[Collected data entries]
┏━━
(** *** CheckComputationMatrixAccesses *)

(** The body of the loop of [CheckComputationMatrixAccesses],
    nnet-analyze.cc, lines 604-644. *)
Definition CheckComputationMatrixAccesses_matrix (a : Analyzer)
    (matrix_index : Z) : checker unit :=
  m ← lift (vec_at (matrix_accesses a) matrix_index);
  lift (if is_input m then
          err_if (negb (allocate_command m =? -1))
            "Input matrix is initialized."
        else
          err_if (allocate_command m =? -1)
            "Matrix is not initialized.";;
          match head (accesses m) with
          | None => Err "Matrix is never accessed."
          | Some front =>
              err_if (command_index front <? allocate_command m)
                "Matrix is accessed before it is initialized"
          end);;
  if is_output m then
    lift (err_if (negb (deallocate_command m =? -1))
            "Output matrix is destroyed.")
  else
    lift (err_if (deallocate_command m =? -1)
            "Matrix is not destroyed.");;
    match last (accesses m) with
    | None =>
        if is_input m then warn_unused_input matrix_index
        else lift (Err "Matrix is never accessed.")
    | Some back =>
        lift (err_if (deallocate_command m <=? command_index back)
                "Matrix is accessed after it is destroyed")
    end.
(** The sibling path of [onSuccess]: the close icon hands the navigation to
    [animateOut], so on the sheet of the screen [onClose] runs only when the
    completion of the exit animation is reported finished. *)
Lemma closeIcon_navigates_after_exit_animation
    (dc : option Q) (s : Values) (l : list Tick) :
  Mutables.callsOf Screen.sheetProps dc (Fire CloseIconPress :: ticks l) s
    = if Qeq_bool (held (opacity s)) 0 || opacityEnds l
      then [onClose_called] else [].
Proof.
  rewrite live_calls_cons.
  change (Mutables.handle Screen.sheetProps dc (Fire CloseIconPress) s)
    with (Mutables.animateOut Screen.sheetProps dc (Some onCloseThunk) s).
  destruct (animateOut_live Screen.sheetProps dc (Some onCloseThunk) s l) as [Hh Hl].
  rewrite Hl, Hh. simpl.
  destruct (Qeq_bool (held (opacity s)) 0); reflexivity.
Qed.

(** Witness of X14: the sheet is shown, tapped on the overlay, and its exit
    animation finishes: two inputs can close, one call is made.  A tap on
    the sheet that was never shown calls [onClose] itself. *)
Lemma onClose_calls_bounded_witness :
  noWorklet (offsetY Mutables.start) = true /\
  (closeCalls
     (Mutables.callsOf Screen.sheetProps (Some 0%Q)
        [Fire BecomesVisible; Fire (AnimationEnd TranslateY (Some true));
         Fire (AnimationEnd OverlayOpacity (Some true)); Fire OverlayTap;
         Fire (AnimationEnd OverlayOpacity (Some true))] Mutables.start) <= 3)%nat /\
  Mutables.callsOf Screen.sheetProps (Some 0%Q)
    [Fire BecomesVisible; Fire (AnimationEnd TranslateY (Some true));
     Fire (AnimationEnd OverlayOpacity (Some true)); Fire OverlayTap;
     Fire (AnimationEnd OverlayOpacity (Some true))] Mutables.start
  = [onClose_called] /\
  Mutables.callsOf Screen.sheetProps (Some 0%Q) [Fire OverlayTap] Mutables.start
  = [onClose_called].
Proof.
  split; [reflexivity|]. split; [|split; reflexivity].
  exact (onClose_calls_bounded Screen.sheetProps (Some 0%Q)
           [Fire BecomesVisible; Fire (AnimationEnd TranslateY (Some true));
            Fire (AnimationEnd OverlayOpacity (Some true)); Fire OverlayTap;
            Fire (AnimationEnd OverlayOpacity (Some true))] Mutables.start eq_refl).
Defined.
(* ===================================================================== *)
(** ** The event loop around [_process_job]: the global gate *)
(* ===================================================================== *)

Module Scheduler.
Import Models PdfProcessor.

(** The service together with the state of its [asyncio.Semaphore] and
    of its coroutines.  [permits] is the semaphore's counter; [started]
    holds the coroutines that have gone past [async with]; [inside]
    holds those that are suspended inside it, each with the rest of its
    run and the state it ends in. *)
Record System : Type := mkSystem {
  service : Service;
  permits : nat;
  started : gset string;
  inside : gmap string (list event * pstate)
}.

Definition initial (temp : string) (eng : Engines) (configured : option nat)
  : System :=
  mkSystem (mkService ∅ ∅ temp eng [])
           (max_concurrent_jobs configured) ∅ ∅.

Definition store_job (job_id : string) (j : ProcessingJob) (self : Service)
  : Service :=
  mkService (<[job_id := j]> (jobs self)) (metrics self)
            (temp_dir self) (engines self) (tasks self).

Definition store_final (job_id : string) (st : pstate) (self : Service)
  : Service :=
  mkService (<[job_id := st_job st]> (jobs self))
            (<[job_id := st_metrics st]> (metrics self))
            (temp_dir self) (engines self) (tasks self).

(** Run coroutine [job_id] on to its next suspension point, or to its
    end, where leaving [async with] gives the slot back. The job object
    is mutated in place, so the registry shows it as it stands whenever
    the coroutine is suspended. *)
Definition run_on (job_id : string) (log : list event) (st : pstate)
           (s : System) : System :=
  match next_suspension log with
  | Some (j, rest) =>
      mkSystem (store_job job_id j (service s)) (permits s) (started s)
               (<[job_id := (rest, st)]> (inside s))
  | None =>
      mkSystem (store_final job_id st (service s)) (S (permits s))
               (started s) (delete job_id (inside s))
  end.

(** One step of the event loop. Any waiting coroutine may be the one
    the semaphore wakes; [uuid.uuid4()] never repeats an id. *)
Inductive step : System -> System -> Prop :=
| step_submit s cenv file_path opts :
    jobs (service s) !! uuid4 cenv = None ->
    step s (mkSystem (create_job (service s) cenv file_path opts).2
                     (permits s) (started s) (inside s))
| step_enter s n job_id job m env :
    job_id ∈ tasks (service s) ->
    job_id ∉ started s ->
    permits s = S n ->
    jobs (service s) !! job_id = Some job ->
    metrics (service s) !! job_id = Some m ->
    step s
      (let '(log, st, _) :=
         process_body (temp_dir (service s)) (engines (service s)) env
                      (mkState job m) in
       run_on job_id log st
              (mkSystem (service s) n ({[job_id]} ∪ started s) (inside s)))
| step_enter_missing s n job_id :
    job_id ∈ tasks (service s) ->
    job_id ∉ started s ->
    permits s = S n ->
    jobs (service s) !! job_id = None
    ∨ metrics (service s) !! job_id = None ->
    step s (mkSystem (service s) (permits s) ({[job_id]} ∪ started s)
                     (inside s))
| step_resume s job_id rest st :
    inside s !! job_id = Some (rest, st) ->
    step s (run_on job_id rest st s).

Definition reachable (temp : string) (eng : Engines)
           (configured : option nat) (s : System) : Prop :=
  rtc step (initial temp eng configured) s.

(** The jobs the registry shows as [PROCESSING]. *)
Definition processing_jobs (s : System) : gmap string ProcessingJob :=
  filter (fun kv => status kv.2 = PROCESSING) (jobs (service s)).

(** What the event loop keeps true of the gate of capacity [c]. *)
Record gate_invariant (c : nat) (s : System) : Prop := mkGateInvariant {
  gate_slots : (permits s + size (inside s))%nat = c;
  gate_started : forall job_id,
    is_Some (inside s !! job_id) -> job_id ∈ started s;
  gate_processing : forall job_id j,
    jobs (service s) !! job_id = Some j ->
    status j = PROCESSING -> is_Some (inside s !! job_id);
  gate_ends : forall job_id rest st,
    inside s !! job_id = Some (rest, st) ->
    status (st_job st) <> PROCESSING
}.

End Scheduler.

(* ===================================================================== *)
(** ** services/libreoffice_processor.py *)
(* ===================================================================== *)

Module LibreOffice.

(** The exception classes the pipeline tells apart, each with its
    message ([str(e)]). *)
Inductive exn : Set :=
| RuntimeError (msg : string)
| FileNotFoundError (msg : string)
| ValueError (msg : string)
| OtherException (msg : string).

Definition str (e : exn) : string :=
  match e with
  | RuntimeError m | FileNotFoundError m | ValueError m
  | OtherException m => m
  end.

(** Python's [needle in hay] on strings. *)
Fixpoint contains (needle hay : string) : bool :=
  String.prefix needle hay
  || match hay with
     | EmptyString => false
     | String _ rest => contains needle rest
     end.

(** [str(n)] for an integer. *)
Definition str_int (n : Z) : string := NilZero.string_of_int (Z.to_int n).

(** [s.lower()] on ASCII text. *)
Definition lower_ascii (c : Ascii.ascii) : Ascii.ascii :=
  let n := Ascii.nat_of_ascii c in
  if ((65 <=? n) && (n <=? 90))%nat then Ascii.ascii_of_nat (n + 32) else c.
Fixpoint lower (s : string) : string :=
  match s with
  | EmptyString => EmptyString
  | String c rest => String (lower_ascii c) (lower rest)
  end.

(** A file on disk: its name, its size, and the member names
    [zipfile.ZipFile(...).namelist()] yields, [None] when opening it as
    an archive raises. *)
Record File : Set := mkFile {
  fname : string;
  fsize : Z;
  zip_members : option (list string)
}.

(** How one run of the external executable ends: it exits (with the
    text of its error stream, which [result.stderr.decode()] is taken to
    decode, and the files it left in the output directory), it exceeds
    the timeout, or [subprocess.run] raises. *)
Inductive ProcessOutcome : Set :=
| Exited (returncode : Z) (stderr : string) (produced : list File)
| TimedOut
| SpawnFailed (reason : string).

(** How the in-process strategy ends: packages missing, rendering the
    pages fails, building or saving the presentation raises, or a
    presentation of that size and content is saved. *)
Inductive AltOutcome : Set :=
| AltDepsMissing (reason : string)
| AltRenderFailed (reason : string)
| AltRaised (e : exn)
| AltSaved (size : Z) (members : option (list string)).

Record World : Set := mkWorld {
  primary : ProcessOutcome;
  alternative : AltOutcome;
  libreoffice_version : string;
  conversion_time : Z
}.

(** The input as [convert_pdf_to_ppt] inspects it. *)
Record InputFile : Set := mkInput {
  in_path : string;
  in_name : string;
  in_exists : bool;
  in_suffix : string;
  in_size : Z
}.

Inductive Strategy : Set := Primary | Alternative.

Record CompletedProcess : Set := mkCompleted {
  cp_returncode : Z;
  cp_stderr : string;
  cp_produced : list File
}.

(** [_run_libreoffice_command] *)
Definition _run_libreoffice_command (timeout : Z) (o : ProcessOutcome)
  : exn + CompletedProcess :=
  match o with
  | Exited rc err files => inr (mkCompleted rc err files)
  | TimedOut =>
      inl (RuntimeError
             ("LibreOffice command timed out after " +:+ str_int timeout +:+ "s"))
  | SpawnFailed e =>
      inl (RuntimeError ("LibreOffice subprocess execution failed: " +:+ e))
  end.

(** The two substrings the code looks for. *)
Definition unsupported_signature (text : string) : bool :=
  contains "no export filter" text
  || contains "platform independent libraries" text.

(** [_convert_with_libreoffice] *)
Definition _convert_with_libreoffice (o : ProcessOutcome)
  : exn + CompletedProcess :=
  match _run_libreoffice_command 30 o with
  | inl e => inl e
  | inr result =>
      let stderr_output := cp_stderr result in
      if negb (cp_returncode result =? 0) then
        inl (RuntimeError
               ("LibreOffice conversion failed (exit code "
                +:+ str_int (cp_returncode result) +:+ "): " +:+ stderr_output))
      else if unsupported_signature stderr_output then
        inl (RuntimeError
               ("LibreOffice PDF-to-PPT conversion not supported: "
                +:+ stderr_output))
      else inr result
  end.

(** [_validate_pptx_file] *)
Definition required_files : list string :=
  ["[Content_Types].xml"; "ppt/presentation.xml"].

Definition _validate_pptx_file (f : File) : bool :=
  if fsize f <? 1024 then false
  else match zip_members f with
       | None => false
       | Some zip_contents =>
           forallb (fun required_file =>
                      existsb (String.eqb required_file) zip_contents)
                   required_files
       end.

(** Writing a file into a directory listing: a file of that name is
    replaced where it stands, a new one is added. *)
Fixpoint write_file (f : File) (dir : list File) : list File :=
  match dir with
  | [] => [f]
  | g :: rest =>
      if String.eqb (fname g) (fname f) then f :: rest
      else g :: write_file f rest
  end.

(** [_convert_pdf_to_pptx_alternative]: the working directory it leaves
    behind, and the path it returns or the exception it raises. *)
Definition _convert_pdf_to_pptx_alternative (a : AltOutcome)
           (output_dir : list File) (job_id : string)
  : list File * (exn + string) :=
  match a with
  | AltDepsMissing e =>
      (output_dir,
       inl (RuntimeError ("Alternative conversion dependencies missing: " +:+ e)))
  | AltRenderFailed e =>
      (output_dir,
       inl (RuntimeError ("PDF to image conversion failed: " +:+ e)))
  | AltRaised e => (output_dir, inl e)
  | AltSaved size members =>
      let output_file := mkFile ("input_" +:+ job_id +:+ ".pptx") size members in
      let dir := write_file output_file output_dir in
      if negb (_validate_pptx_file output_file)
      then (dir, inl (RuntimeError "Generated PPTX file failed validation"))
      else (dir, inr (fname output_file))
  end.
┗━━
§ ABOUT THIS EXERCISE
What you return must be an exact retyping of the lines above starting at the line with "gate_slots : (permits" and ending at the line with "End Scheduler.", and nothing besides.

§ RESULT OF THIS TASK
  gate_slots : (permits s + size (inside s))%nat = c;
  gate_started : forall job_id,
    is_Some (inside s !! job_id) -> job_id ∈ started s;
  gate_processing : forall job_id j,
    jobs (service s) !! job_id = Some j ->
    status j = PROCESSING -> is_Some (inside s !! job_id);
  gate_ends : forall job_id rest st,
    inside s !! job_id = Some (rest, st) ->
    status (st_job st) <> PROCESSING
}.

End Scheduler.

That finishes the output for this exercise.